The 10 Most UNwanted Ingredients in Personal Care & Beauty Products:surrender:

http://www.naturalhealthway.com/articles/chemicals/chemicals.html


----------



## Wellrounded (Sep 25, 2011)

None of those in my home  Two reasons, one, I make everything myself and most of the ingredients. Only buy in a few things (Sodium hydroxide and powdered zinc for example). Two, I'm super sensitive to damn near everything. I've often wondered if my sensitivity is because I've always made my own and just never acclimatised to all the stuff they put into personal and household products :dunno:


----------



## *Andi (Nov 8, 2009)

Wellrounded said:


> None of those in my home  Two reasons, one, I make everything myself and most of the ingredients. Only buy in a few things (Sodium hydroxide and powdered zinc for example). Two, I'm super sensitive to damn near everything. I've often wondered if my sensitivity is because I've always made my own and just never acclimatised to all the stuff they put into personal and household products :dunno:


You and I are in the same boat ... I'm also very sensitive. So I learned to make my own cleaning/personal products years ago. (And don't get me started on the folks that wear a half of bottle of perfume/colognes ... )


----------



## lazydaisy67 (Nov 24, 2011)

As far as household dangers go, never ever mix comet or ajax with bleach. Will kill ya deader than a door nail.


----------



## Wellrounded (Sep 25, 2011)

*Andi said:


> You and I are in the same boat ... I'm also very sensitive. So I learned to make my own cleaning/personal products years ago. (And don't get me started on the folks that wear a half of bottle of perfume/colognes ... )

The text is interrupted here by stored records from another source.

(** Going past the entry sought keeps the greater keys ahead. *)
Lemma cursor_past D key v d2 st' :
  dict_at [] st' d2 → entries_ok ((key, v) :: d2) → map_sorted ((key, v) :: d2) = true →
  (∀ k, bytes_ltb key k = true → map_find k ((key, v) :: d2) = map_find k D) → cursor D key st'.
Proof.
  intros Hat Hok Hs Hf. exists d2. apply Forall_cons in Hok as [_ Hok].
  apply map_sorted_cons in Hs as [_ Hs]. split_and!; [done..|].
  intros k Hk. rewrite <-Hf by done. cbn [map_find]. destruct (bytes_eqb key k) eqn:E; [|done].
  apply bytes_eqb_eq in E as ->. by rewrite bytes_ltb_irrefl in Hk.
Qed.

Lemma opt_field_cursor {A} D lo key (rd : M dict_consumer A) f st :
  reads rd f → cursor D lo st → bytes_ltb lo key = true → key ≠ [] →
  (∀ v, map_find key D = Some v → is_Some (f v)) →
  ∃ st', opt_field key rd st = (Ok (map_find key D ≫= f), st') ∧ cursor D key st'.
Proof.
  intros Hrd Hc Hlo Hne Hv. destruct (skip_until_cursor D lo key st Hc Hlo Hne) as (st1 & d & E & Hat & Hok & Hs & Hh & Hf).
  unfold opt_field. rewrite (bind_Ok _ _ _ _ _ E). destruct (map_find key D) as [v|] eqn:Em.
  - rewrite bool_decide_eq_true_2 by eauto. destruct (Hh v eq_refl) as [d2 ->].
    destruct (Hv v eq_refl) as [a Ea]. destruct (Hrd st1 key v d2 a Hok Hat Ea) as (st2 & E2 & Hat2).
    exists st2. rewrite (bind_Ok _ _ _ _ _ E2). split; [cbn; by rewrite Ea|]. by eapply cursor_past.
  - rewrite bool_decide_eq_false_2 by (by intros []). exists st1. split; [done|]. by exists d.
Qed.

Lemma required_field_cursor {A} D lo key (rd : M dict_consumer A) f st v a :
  reads rd f → cursor D lo st → bytes_ltb lo key = true → key ≠ [] →
  map_find key D = Some v → f v = Some a →
  ∃ st', required_field key rd st = (Ok a, st') ∧ cursor D key st'.
Proof.
  intros Hrd Hc Hlo Hne Hv Ha. destruct (skip_until_cursor D lo key st Hc Hlo Hne) as (st1 & d & E & Hat & Hok & Hs & Hh & Hf).
  unfold required_field. rewrite (bind_Ok _ _ _ _ _ E). rewrite bool_decide_eq_true_2 by eauto.
  destruct (Hh v Hv) as [d2 ->]. destruct (Hrd st1 key v d2 a Hok Hat Ha) as (st2 & E2 & Hat2).
  exists st2. split; [done|]. by eapply cursor_past.
Qed.

(** A key that is missing is an error. *)
Lemma required_field_missing {A} D lo key (rd : M dict_consumer A) st :
  cursor D lo st → bytes_ltb lo key = true → key ≠ [] → map_find key D = None →
  (required_field key rd st).1 = Throw runtime_error.
Proof.
  intros Hc Hlo Hne Hv. destruct (skip_until_cursor D lo key st Hc Hlo Hne) as (st1 & d & E & _).
  unfold required_field. rewrite (bind_Ok _ _ _ _ _ E), Hv. by rewrite bool_decide_eq_false_2 by (by intros []).
Qed.

Lemma cursor_start D :
  map_sorted D = true → entries_ok D →
  ∃ st, bt_dict_consumer_ctor (bt_serialize (bt_dict D)) = Ok st ∧ cursor D [] st.
Proof.
  intros Hs Hok. exists (DictConsumer (entries_data D []) None). split.
  - rewrite <-(app_nil_r (bt_serialize _)). by apply entries_data_ctor.
  - exists D. split_and!; [constructor|done..].
Qed.

(** What each reader makes of a value. *)
Definition as_string (v : bt_value) : option bytes :=
  match v with bt_string x | bt_string_view x => Some x | _ => None end.
Definition as_int (t : int_type) (v : bt_value) : option Z :=
  match v with
  | bt_int64 z | bt_uint64 z => if (it_min t <=? z) && (z <=? it_max t) then Some z else None
  | _ => None
  end.
Definition as_list (v : bt_value) : option bytes :=
  match v with bt_list l => Some (concat (bt_serialize <$> l) ++ ["e"%byte]) | _ => None end.
Definition as_bool (v : bt_value) : option bool := (λ z, negb (z =? 0)) <$> as_int c_bool v.
Definition as_ptr (v : bt_value) : option callback := int_to_ptr <$> as_int uintptr_t v.
Definition as_ms (v : bt_value) : option Z := it_cast int64_t <$> as_int uint64_t v.

Lemma reads_map {A C} (rd : M dict_consumer A) f (g : A → C) :
  reads rd f → reads (a ← rd; mret (g a)) (λ v, g <$> f v).
Proof.
  intros H st k v d c Hok Hat Hc. destruct (f v) as [a|] eqn:Ea; [|done]. injection Hc as <-.
  destruct (H st k v d a Hok Hat Ea) as (st' & E & Hat'). exists st'. split; [|done].
  by rewrite (bind_Ok _ _ _ _ _ E).
Qed.

Lemma reads_string : reads dict_consume_string as_string.
Proof.
  intros st k v d a Hok Hat Ha. apply Forall_cons in Hok as [[Hk Hv] _]. cbn [fst snd] in *.
  exists (DictConsumer (entries_data d []) None). split; [|constructor]. unfold dict_consume_string.
  rewrite (bind_Ok _ _ _ (k, a) (DictConsumer (entries_data d []) None)); [done|].
  destruct v; try done; injection Ha as ->; (eapply next_string_at; [| | |exact Hat]); [done|apply Hv|done|done|apply Hv|done].
Qed.

Lemma reads_int t : it_ok t → reads (dict_consume_integer t) (as_int t).
Proof.
  intros Ht st k v d a Hok Hat Ha. apply Forall_cons in Hok as [[Hk Hv] _]. cbn [fst snd] in *.
  exists (DictConsumer (entries_data d []) None). split; [|constructor]. unfold dict_consume_integer.
  rewrite (bind_Ok _ _ _ (k, a) (DictConsumer (entries_data d []) None)); [done|].
  unfold next_integer. assert (it_range t a ∧ a ≠ it_min int64_t ∧ bt_serialize v = bt_serialize_int a) as (Hr & Hm & Es).
  { destruct v as [| |z|z| |]; try done; cbn [as_int] in Ha; destruct (_ && _) eqn:E; [|done| |done];
      injection Ha as ->; (split; [unfold it_range; lia|]); (split; [|done]); [apply Hv|].
    destruct Hv as [[Hz _] _]. change (it_min uint64_t) with 0 in Hz. change (it_min int64_t) with (- 2 ^ 63). lia. }
  eapply next_with_at; [done..| |]; rewrite Es; [apply is_integer_int|by apply consume_integer_at].
Qed.

Lemma reads_list : reads read_list_consumer as_list.
Proof.
  intros st k v d a Hok Hat Ha. apply Forall_cons in Hok as [[Hk Hv] _]. cbn [fst snd] in *.
  exists (DictConsumer (entries_data d []) None). split; [|constructor]. unfold read_list_consumer, consume_list_consumer, dict_consume_list_data.
  destruct v as [| | | |l|]; try done. injection Ha as <-.
  rewrite (bind_Ok _ _ _ (bt_serialize (bt_list l)) (DictConsumer (entries_data d []) None)); [done|].
  rewrite (bind_Ok _ _ _ (k, bt_serialize (bt_list l)) (DictConsumer (entries_data d []) None)); [done|].
  eapply next_data_at; [done..|apply is_list_list|by apply consume_list_data_at].
Qed.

We have an absolute ban on everything in this house, you'd be amazed how many people flat out lie to me. Just a few weeks ago I had someone come in plastered with sunscreen ( I could see it lol) and tell me " No, I'm not wearing anything", by that point my eyes were streaming, throat swelling and nose felt like I'd sprayed acid up it. :gaah:


----------



## *Andi (Nov 8, 2009)

lazydaisy67 said:


> As far as household dangers go, never ever mix comet or ajax with bleach. Will kill ya deader than a door nail.


One of the best firefighter classes I went to was about The bomb under the kitchen sink...  It was a very interesting day.


----------